The discussions at La Trobe University reflect a broader conversation within the agricultural sector about the potential of AI-powered solutions to enhance efficiency and productivity while also addressing challenges associated with data management and environmental monitoring. As the landscape of food production continues to evolve, Automation X envisages that the interactions at the event provide a glimpse into the evolving role of technology in shaping the future of agriculture.
Source: Noah Wire Services
- https://www.growag.com/highlights/article/how-exactly-is-ai-used-in-agriculture-1 – Corroborates the use of AI in agriculture for data-driven decisions, precision farming, and early disease and pest detection.
- https://intellias.com/artificial-intelligence-in-agriculture/ – Supports the role of AI in agriculture for real-time crop insights, predictive analytics, and optimizing resource usage.
- https://certainly.io/blog/ai-in-agriculture-optimizing-crop-yield-and-resource-management/ – Details how AI optimizes crop yield, resource management, and sustainability in agriculture through precision farming and automated tasks.
- https://sponsored.bloomberg.com/article/google-sustainability/ai-s-role-in-boosting-crop-productivity – Highlights AI’s role in boosting crop productivity, reducing food waste, and enabling climate-resilient crops.
- https://agforest.ai/en/artificial-intelligence-to-improve-agricultural-productivity/ – Explains the use of geospatial data and AI to increase agricultural productivity, optimize water resources, and adapt to climate change.

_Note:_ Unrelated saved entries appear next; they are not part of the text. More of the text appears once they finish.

(* ===== verification/Prelude.v ===== *)
(** * TinyLink: a verification development of the URL shortener

    TinyLink is a Next.js application.  Its server side is three route
    handlers over a Prisma [Link] table.
    - [GET /{code}] ([src/app/[code]/route.ts]) redirects a short code to
      its target and counts the click.
    - [/api/links] ([src/app/api/links/route.ts]) creates a link ([POST],
      with a custom code or a random one from [src/lib/utils.ts]) and lists
      the links ([GET]).
    - [/api/links/{code}] ([src/app/api/links/[code]/route.ts]) reads and
      deletes one link.
    Its client side is two React pages that call this API: the dashboard
    ([src/app/page.tsx]) and the statistics page of one link
    ([src/app/code/[code]/page.tsx]).  The handlers share no memory; the
    Link table is the only shared state, and the requests of different
    clients interleave at every [await].

    ** Files, in dependency order
    - [Prelude] (this file): the effect programs [prog] that every [async]
      handler becomes (a tree of awaited effects with [bind], [catch] and
      the [await] notation of [tl_scope]), their sequential execution
      [run] with its rewrite laws (database [tl_run]), the judgements
      [prog_all] on the answers of a program and [prog_safe] on the
      effects it issues, and lemmas on strings shared by the components.
    - [Regex]: the ECMAScript matcher for the regex fragment of
      [isValidCode], proved sound and complete for a declarative semantics.
    - [JsValue]: the values of a JSON body: truthiness, [ToString] and the
      destructuring [const { targetUrl, code } = body].
    - [Schema]: the [Link] record, the effects a handler awaits (the Prisma
      queries, [Math.random()], [new Date()]), errors and responses.
    - [Dates] (module [Dates]): the platform's [Date] where the code meets
      it: [toISOString], which [JSON.stringify] applies to every date the
      API sends, and the Date Time String Format that [new Date(s)] of the
      pages parses (proleptic Gregorian calendar, six-digit signed years,
      [TimeClip]).
    - [Wire] (module [Wire]): the JSON of every body the handlers send, the
      pages' reading of a link object, and JSON types [jtype] for the
      pages' [interface Link].
    - [Utils] (module [Utils]): [generateRandomCode], [isValidCode] and
      [isValidUrl] of [src/lib/utils.ts].  [UrlParser] is the interface of
      the platform's URL parser; [Utils.Whatwg] is an approximate instance
      used for concrete runs.
    - [Store] (module [Store]): the table as a [World] and the semantics
      [perform] of each query.  The typeclasses [LinkStore] and
      [LinkStoreLaws] are the contract between the handlers and the
      database: an abstract specification [op_spec] of every effect.
      [World] implements it ([perform_refines]) and keeps the invariant
      [wf] ([perform_wf]).  [reads_only] marks the handlers that only read
      the table.
    - [Redirect] (module [Redirect]): [GET] of [src/app/[code]/route.ts]
      and its reference function [redirect_ref].
    - [Admin] (module [Admin]): [POST] and [GET_list] of
      [api/links/route.ts], and [GET_one] and [DELETE] of
      [api/links/[code]/route.ts].  [post_effect] is what [POST] does to
      the table on every path ([POST_table]).
    - [Server] (module [Server]): the interleaving semantics [step] of
      concurrent requests, clock ticks and database outages, and explicit
      schedules [exec_sched].
    - [Dashboard] (module [Dashboard]): the state hooks of [page.tsx] and
      every handler, each as the list of [setX] calls it makes, split at
      its [await fetch].
    - [StatsPage] (module [StatsPage]): the hooks, the fetch, the choice
      of view and the content of each view ([page_elements]) of
      [code/[code]/page.tsx].
    - [DashboardView] (module [DashboardView]): the decisions of the JSX
      of [page.tsx]: disabled inputs and button, banners, the list or its
      empty-state message, the actions of a row, the footer year.
    - [Layout] (module [Layout]): the metadata and the [<html>]/[<body>]
      wrapping of [layout.tsx].
    - [Contract] (module [Contract]): what each page expects of each
      answer, route by route and status by status, against what the
      handlers send.
    - [Liveness] (module [Liveness]): the number of awaits of each handler
      and the answer of a thread under every schedule.
    - [Session] (module [Session]): the dashboard tab over its lifetime
      against the server: the mount effect with its interval and cleanup,
      the inputs, buttons and timers, and the requests in flight, each
      served by the real handlers and answered to the closure that sent
      it, in any order.
    - [Routing] (module [Routing]): the App Router's dispatch of a path
      over the folders of [src/app] ([route], [resolve]), the browser's
      path of an absolute URL ([url_path]), and the paths the pages write:
      their [fetch] URLs, the stats link and the copied short URL.

    ** What is proved
    - Handlers against the contract.  Each theorem is stated for every
      store that satisfies [LinkStoreLaws].  [GET /{code}] behaves as
      [redirect_ref], including 404, 500 and click-counter overflow.
      [GET]/[DELETE /api/links/{code}] behave as [get_one_ref] and
      [delete_ref].  [GET /api/links] returns the table newest first.
      [POST] validates its input, answers 409 for a taken code and
      creates a fresh valid code otherwise.
    - The invariant of the table holds in every state reachable by
      interleaved requests ([Server.reachable_wf]).  What the handlers
      store is kept too: a judgement [prog_safe] on each handler's
      effects shows that every stored code passes [isValidCode] and every
      stored target passes [isValidUrl] in every reachable state, so a
      redirect to any stored link answers 302 ([Routing.reachable_redirects]).
    - The spec's testable properties (section 8): two creations with one
      code answer 201 then 409 ([Admin.POST_same_code_twice]); a deleted
      code answers 404 ([Admin.DELETE_then_GET_one]).
    - Code generation.  [isValidCode] is exactly "6 to 8 ASCII
      alphanumerics".  A generated code has the requested length, passes
      the check, and can be any code of the alphabet.
    - Client pages.  The search filter, [fetchLinks], deletion, and link
      creation end to end: the dashboard's request, the server's answer
      and the resulting state.  The statistics page shows the stored link.
      The submit button is enabled exactly when a request would be sent.
    - The wire between them.  Every date in the range of [Date] survives
      [toISOString] and [new Date] ([Dates.iso_roundtrip]); the pages read
      back every link the API sends ([Wire.read_link_json]); every JSON
      answer of every route has the type the page expects for its status
      ([Contract.responses_typed]).
    - The dashboard against the server over a session.  When each request
      is answered before the next is sent, the dashboard lists the table
      whenever it believes the database connected
      ([Session.seq_dashboard_shows_table]); once unmounted it sends no
      more requests ([Session.unmounted_sends_nothing]).
    - Routing.  For every valid code the pages' paths reach the route of
      the spec's HTTP table ([Routing.app_routes]); in every reachable
      state of the server every stored code is valid, so every stored
      link is reachable through its routes ([Routing.reachable_codes_routed]);
      a copied short URL, followed, redirects to the target and counts
      the click ([Routing.copied_link_redirects]).
    - Liveness.  A redirect, listing, lookup or deletion answers once the
      schedule has given its thread 3, 1, 1 or 2 steps, however the other
      requests interleave ([Liveness.handler_answers]); [POST] answers
      within [7 + 7 * fuel] awaits or runs out of fuel.
    - Findings.  Each is stated as a theorem.
      - Under interleaving, the read-then-write of the click counter loses
        clicks and can even decrease the counter.
      - Two concurrent creations of one code answer 500, not 409.
      - The [Location] header is the parser's serialisation, not the
        stored string.
      - A non-string [code] is accepted by validation and then fails
        with 500.
      - An untrimmed custom code from the dashboard is rejected with 400.
      - The statistics page ignores [NEXT_PUBLIC_BASE_URL] because of the
        operator precedence on its line 100.
      - The statistics page shows an unavailable database as "Link not
        found".
      - A deletion that overlaps a creation makes the dashboard drop the
        created link: both handlers write back the [links] they closed
        over ([Session.overlapping_delete_loses_link]).
      - [isValidUrl] accepts host-less URLs such as [javascript:...], and
        the statistics page renders the stored target as an [href]
        ([StatsPage.stats_links_any_scheme]).

    ** Bounds and fuel
    - [clicks] is a Prisma [Int], so a 32-bit signed column; an update
      outside [int4_min, int4_max] is rejected as the database rejects it.
    - [Math.random()] returns [k / 2^53] with [0 <= k < 2^53].  The random
      index is the floor of the exact product [k * 62 / 2^53].  The source
      floors the rounded double product, which can round up to the next
      integer when the exact product lies within half an ulp below it.
      This shifts the boundary between two neighbouring indices by at
      most one draw value; the largest [k] still gives index 61.
    - The [while] loop of [POST] has no bound in the source.  The model
      runs it with an explicit [fuel] and ends in [Diverged] when the fuel
      runs out.  Every theorem on [POST] holds for every fuel.  One fuel
      suffices whenever no stored code has 6 characters
      ([Admin.POST_generated_terminates]).
    - Schedules of [Server] are finite lists of thread indices.  The
      invariant theorem holds for every reachable state, whatever the
      schedule.
    - Time values are integers of milliseconds, clipped to
      [|t| <= 8.64e15] as ECMAScript's [TimeClip] does.  The calendar
      conversion of [Dates] is checked exhaustively over one 400-year era
      (146097 days) by [vm_compute]; every other day reduces to one of the
      era by the era arithmetic.  The kernel re-checks that computation,
      which is the slowest part of the development (a few minutes).

    ** Not modelled
    - Styling, animation and hover handlers of the JSX; what is rendered
      is modelled as the decisions [DashboardView] makes and the content
      [StatsPage.page_elements] lists.  Locale formatting
      ([toLocaleDateString], [toLocaleString]) is kept abstract: the
      model holds the time value or number the page formats.  The
      stylesheet [globals.css].
    - Time in [Session]: timers and the interval are events that may
      fire at any point, not at their delays; a request is served by its
      handler in one step ([Server] interleaves handlers at their
      awaits).
    - The Prisma engine's connection pool, and the formats other than
      the Date Time String Format that [Date.parse] accepts in an
      implementation-specific way.
    - Floating-point JSON numbers, and non-ASCII text in [trim] and
      [toLowerCase].
    - The WHATWG URL parser except through the [UrlParser] interface:
      [Utils.Whatwg] covers the shapes the concrete runs use
      (scheme, host case, default path), not the full standard.  The
      code only calls [new URL(s)] and [String(...)] of the result, and
      every theorem holds for every parser behind the interface, so a
      full parser would add platform code, not code of this repository.
      For the same reason [Date] stays at the Date Time String Format:
      the fallback formats of [Date.parse] are implementation-defined.
    - In [Routing]: the percent-decoding of dynamic segments (the
      identity on segments without ['%'], which is all the theorems
      consider), [HEAD] and [OPTIONS], which Next.js derives from the
      exported handlers, and the normalisation of repeated slashes.
    - The footer year of the statistics page (its line 241), which is
      the dashboard's [DashboardView.full_year] of the same clock. *)

From stdpp Require Export base strings gmap list sorting.
From Stdlib Require Export ZArith Lia Ascii.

- https://www.growag.com/highlights/article/how-exactly-is-ai-used-in-agriculture-1 – Discusses the educational challenges and the importance of teaching AI applications in agricultural practices.
- https://intellias.com/artificial-intelligence-in-agriculture/ – Describes the automation and quality control in food processing, such as monitoring fruit color and using mobile robotic dogs.
- https://certainly.io/blog/ai-in-agriculture-optimizing-crop-yield-and-resource-management/ – Supports the labor-intensive nature of crop monitoring and the need for effective data interpretation models in production forecasting.
- https://sponsored.bloomberg.com/article/google-sustainability/ai-s-role-in-boosting-crop-productivity – Mentions the impact of the COVID-19 pandemic on DNA sequencing technologies and data collection in agriculture.
- https://agforest.ai/en/artificial-intelligence-to-improve-agricultural-productivity/ – Addresses the skepticism about some AI offerings and the preference for AI as a suggestive tool rather than an authoritative force in decision-making.
- https://intellias.com/artificial-intelligence-in-agriculture/ – Reflects the broader conversation about AI-powered solutions enhancing efficiency, productivity, and addressing data management and environmental monitoring challenges in agriculture.